Seguem anotações sobre outras dez peças de Eurípides:

Alceste

Personagens Principais Alceste – esposa de Ádmeto Ádmeto – rei da Tressália Morte (em grego Thânatos) – representada por um homem vestido de preto Héracles – herói grego

Interpretação O final feliz e toques de comicidade fazem de Alceste mais um drama satírico que uma tragédia. Destacam-se o egoísmo comicamente exagerado de Ádmeto e Feres, e o comportamento desenfreado de Héracles como elementos típicos do drama satírico.

A personagem Ádmeto é pobremente construída: rapidamente aceita o sacrifício de Alceste para depois agonizar-se de remorso.

Eurípides parece querer demonstrar que o Destino não é tão determinante assim. Afinal, ele escapa da morte e recupera a esposa que se sacrificara por ele. Seria mais um sintoma da decadência teológica ateniense.

Nota

  • Encenada pela primeira vez em 438 a.C., Alceste é a peça mais antiga conservada de Eurípides. A narrativa desenvolve-se em Feras, na Tressália.


 

As Fenícias

Personagens Principais Jocasta – mãe e esposa de Édipo Édipo – antigo rei de Tebas, já cego e velho Preceptor, Antígona, Polinices e Etéocles – filhos de Jocasta e Édipo

Interpretação O enredo remete a Sete Contra Tebas de Ésquilo, mas Eurípides inclui na narrativa Jocasta, ainda viva, e Édipo, já velho, partindo para o exílio com Antígona.

A adição de mais personagens e ações, algumas consideradas espúrias, nada acrescenta ao simbolismo do Ciclo Tebano.

Notas

  • As Fenícias foi provavelmente produzida em 406 a.C., e tem Tebas como cenário. Virgens fenícias, viajantes em direção a Delfos, formam o coro.

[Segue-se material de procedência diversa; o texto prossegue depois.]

(* ===== verification/Json.v ===== *)
(** JSON objects as the program builds and reads them through cJSON, and the
    formatting of numbers by the C library (printf conversions). *)
From Stdlib Require QArith_base.
From S2P Require Import Prelude.
From S2P Require Import CStr.

#[local] Open Scope string_scope.
#[local] Open Scope Z_scope.

Abbreviation Q := QArith_base.Q (only parsing).

(** A parsed JSON value: the item type of ty_cJSON and its payload. The
    [valuedouble] of a number is a finite double, so a rational. *)
Inductive cJSON :=
| JNull
| JBool (b : bool)
| JNumber (valuedouble : Q)
| JString (valuestring : string)
| JArray (items : list cJSON)
| JObject (fields : list (string * cJSON)).

(** Integers are passed where a double is expected. *)
Arguments JNumber valuedouble%_Z_scope.
Coercion QArith_base.inject_Z : Z >-> Q.

Definition ty_cJSON_IsObject (j : option cJSON) : bool :=
  match j with Some (JObject _) => true | _ => false end.
Definition ty_cJSON_IsString (j : option cJSON) : bool :=
  match j with Some (JString _) => true | _ => false end.
Definition ty_cJSON_IsNumber (j : option cJSON) : bool :=
  match j with Some (JNumber _) => true | _ => false end.
Definition ty_cJSON_IsNull (j : option cJSON) : bool :=
  match j with Some JNull => true | _ => false end.

Definition ty_cJSON_IsArray (j : option cJSON) : bool :=
  match j with Some (JArray _) => true | _ => false end.

(** A double without its fraction. *)
Definition truncated (d : Q) : Z := Z.quot (QArith_base.Qnum d) (Zpos (QArith_base.Qden d)).

(** The [valueint] field of a number: it saturates. *)
Definition valueint (valuedouble : Q) : Z := Z.max INT_MIN (Z.min (truncated valuedouble) INT_MAX).

Lemma truncated_int (n : Z) : truncated n = n.
Proof. apply Z.quot_1_r. Qed.

Lemma valueint_int (n : Z) : valueint n = Z.max INT_MIN (Z.min n INT_MAX).
Proof. unfold valueint. by rewrite truncated_int. Qed.

Lemma valueint_id (n : Z) : INT_MIN <= n <= INT_MAX -> valueint n = n.
Proof. intros ?. rewrite valueint_int. lia. Qed.

Definition tolower (a : ascii) : ascii :=
  let n := nat_of_ascii a in
  if ((65 <=? n) && (n <=? 90))%nat then ascii_of_nat (n + 32) else a.

Fixpoint case_insensitive_eq (s t : string) : bool :=
  match s, t with
  | EmptyString, EmptyString => true
  | String a s', String b t' => Ascii.eqb (tolower a) (tolower b) && case_insensitive_eq s' t'
  | _, _ => false
  end.

(** The first field whose key agrees up to letter case. *)
Fixpoint get_object_item (fields : list (string * cJSON)) (name : string) : option cJSON :=
  match fields with
  | [] => None
  | (k, v) :: fields => if case_insensitive_eq name k then Some v else get_object_item fields name
  end.

Definition ty_cJSON_GetObjectItem (j : cJSON) (name : string) : option cJSON :=
  match j with JObject fields => get_object_item fields name | _ => None end.

(** Appending a field to an object. *)
Definition ty_cJSON_AddItemToObject (j : cJSON) (name : string) (v : cJSON) : cJSON :=
  match j with JObject fields => JObject (fields ++ [(name, v)])%list | _ => j end.

Definition ty_cJSON_AddItemToArray (j v : cJSON) : cJSON :=
  match j with JArray items => JArray (items ++ [v])%list | _ => j end.

(** The text conversions of the library: parsing, printing (which allocates
    and may fail). *)
Class JsonText := {
  ty_cJSON_Parse : string -> option cJSON;
  ty_cJSON_PrintUnformatted : cJSON -> option string }.

Lemma case_insensitive_eq_refl s : case_insensitive_eq s s = true.
Proof. induction s as [|a s IH]; [done|]. cbn [case_insensitive_eq]. by rewrite Ascii.eqb_refl, IH. Qed.

(** The quotient rounded to the nearest integer, ties to even. *)
Definition round_div (n d : Z) : Z :=
  let q := n / d in
  match Z.compare (2 * (n mod d)) d with
  | Lt => q
  | Gt => q + 1
  | Eq => if Z.even q then q else q + 1
  end.

(** The largest k with 10^k <= n/d (the quotient positive, its decimal
    exponent within the range of a double). *)
Fixpoint exponent_up (fuel : nat) (n d k : Z) : Z :=
  match fuel with
  | O => k
  | S fuel => if n <? 10 * d then k else exponent_up fuel n (10 * d) (k + 1)
  end.
Fixpoint exponent_down (fuel : nat) (n d k : Z) : Z :=
  match fuel with
  | O => k
  | S fuel => if d <=? n then k else exponent_down fuel (10 * n) d (k - 1)
  end.
Definition exponent10 (n d : Z) : Z :=
  if n <? d then exponent_down 330 n d 0 else exponent_up 310 n d 0.

(** The six digits of n/d and the exponent of the first one, as "%.5e" has
    them. *)
Definition six_digits (n d : Z) : Z * Z :=
  let x := exponent10 n d in
  let m := if x <=? 5 then round_div (n * 10 ^ (5 - x)) d else round_div n (d * 10 ^ (x - 5)) in
  if m =? 10 ^ 6 then (10 ^ 5, x + 1) else (m, x).

Fixpoint strip_zeros (s : string) : string :=
  match s with
  | EmptyString => ""
  | String a s =>
      let t := strip_zeros s in
      if String.eqb t "" && Ascii.eqb a "0" then "" else String a t
  end.

Definition with_point (whole fraction : string) : string :=
  let fraction := strip_zeros fraction in
  if String.eqb fraction "" then whole else whole ++ "." ++ fraction.

Fixpoint zeros (n : nat) : string := match n with O => "" | S n => String "0" (zeros n) end.

(** An exponent has a sign and at least two digits. *)
Definition exponent_text (x : Z) : string :=
  (if x <? 0 then "-" else "+") ++ (if Z.abs x <? 10 then "0" else "") ++ fmt_u (Z.abs x).

Definition fmt_g (v : Q) : string :=
  let n := QArith_base.Qnum v in
  if n =? 0 then "0"
  else
    let '(m, x) := six_digits (Z.abs n) (Zpos (QArith_base.Qden v)) in
    let digits := fmt_u m in
    (if n <? 0 then "-" else "") ++
    (if (x <? -4) || (6 <=? x) then
       with_point (substring 0 1 digits) (substring 1 5 digits) ++ "e" ++ exponent_text x
     else if x <? 0 then with_point "0" (zeros (Z.to_nat (- x - 1)) ++ digits)
     else with_point (substring 0 (S (Z.to_nat x)) digits) (substring (S (Z.to_nat x)) 6 digits)).

Example fmt_g_examples :
  map fmt_g [QArith_base.Qmake 1 2; QArith_base.Qmake (-7) 4; 100000 : Q; 1000000 : Q; 2147483647 : Q; 0 : Q;
             QArith_base.Qmake 1 8192; QArith_base.Qmake 1 65536; QArith_base.Qmake 1999999 2; QArith_base.Qmake 241 2; 59 : Q] =
  ["0.5"; "-1.75"; "100000"; "1e+06"; "2.14748e+09"; "0"; "0.00012207"; "1.52588e-05"; "1e+06"; "120.5"; "59"].
Proof. by vm_compute. Qed.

  • Acredita-se que há muitas interpolações espúrias no texto original de As Fenícias.


 

Electra

Personagens Principais Electra – filha de Clitemnestra e Agamêmnon Orestes – irmão de Electra Um cidadão miceniense – a quem entregaram Electra como esposa Clitemnestra – mãe de Electra, Orestes e Crisôtemis, viúva de Agamêmnon

Interpretação A Electra de Eurípides é uma jovem mimada e autoindulgente, cuja vida não seria tão ruim como ela tenta demonstrar. Egisto e Clitemnestra são apresentados favoravelmente, enquanto Orestes e Electra parecem traiçoeiros e enganadores – e imediatamente arrependidos depois de consumada a morte de Clitemnestra.

A visão particular de Eurípides desmonta o significado do mito, i.e. a supremacia de Urano sobre Gaia na batalha travada no interior da alma humana.

 

Hécuba

Personagens Principais Hécuba – viúva de Príamo, rei de Troia Polidoro – fantasma, filho de Hécuba e Príamo Polixena – filha de Hécuba e Príamo Agamêmnon – comandante supremo dos gregos na guerra de Toria

Interpretação Podemos entender esta tragédia no contexto histórico vivido em Atenas em plena guerra do Peloponeso (431-404 a.C.). Com a devastação provocada por duas pragas (a primeira (430-429) levou o estadista Péricles e a segunda (427-426) devastou um terço da população), com Atenas abrigando refugiados das cidades aliadas e vendo Ática e cidades vizinhas (e.g. Plateia em 427) sendo invadidas, os atenienses sentiam o peso da guerra e o real risco de suas consequências.

Efeito deformador da dor excessiva sobre o carácter, e a espantosa e bestial degenerescência da nobre dama que tudo perdeu, podem ser entendidos como a realidade (refugiados) e riscos aos quais os atenienses estavam sendo expostos.

Notas

  • A ação se passa em Quersoneso Trácio, onde as naus gregas estavam retidas por falta de ventos favoráveis. A peça estreou provavelmente em 424 a.C..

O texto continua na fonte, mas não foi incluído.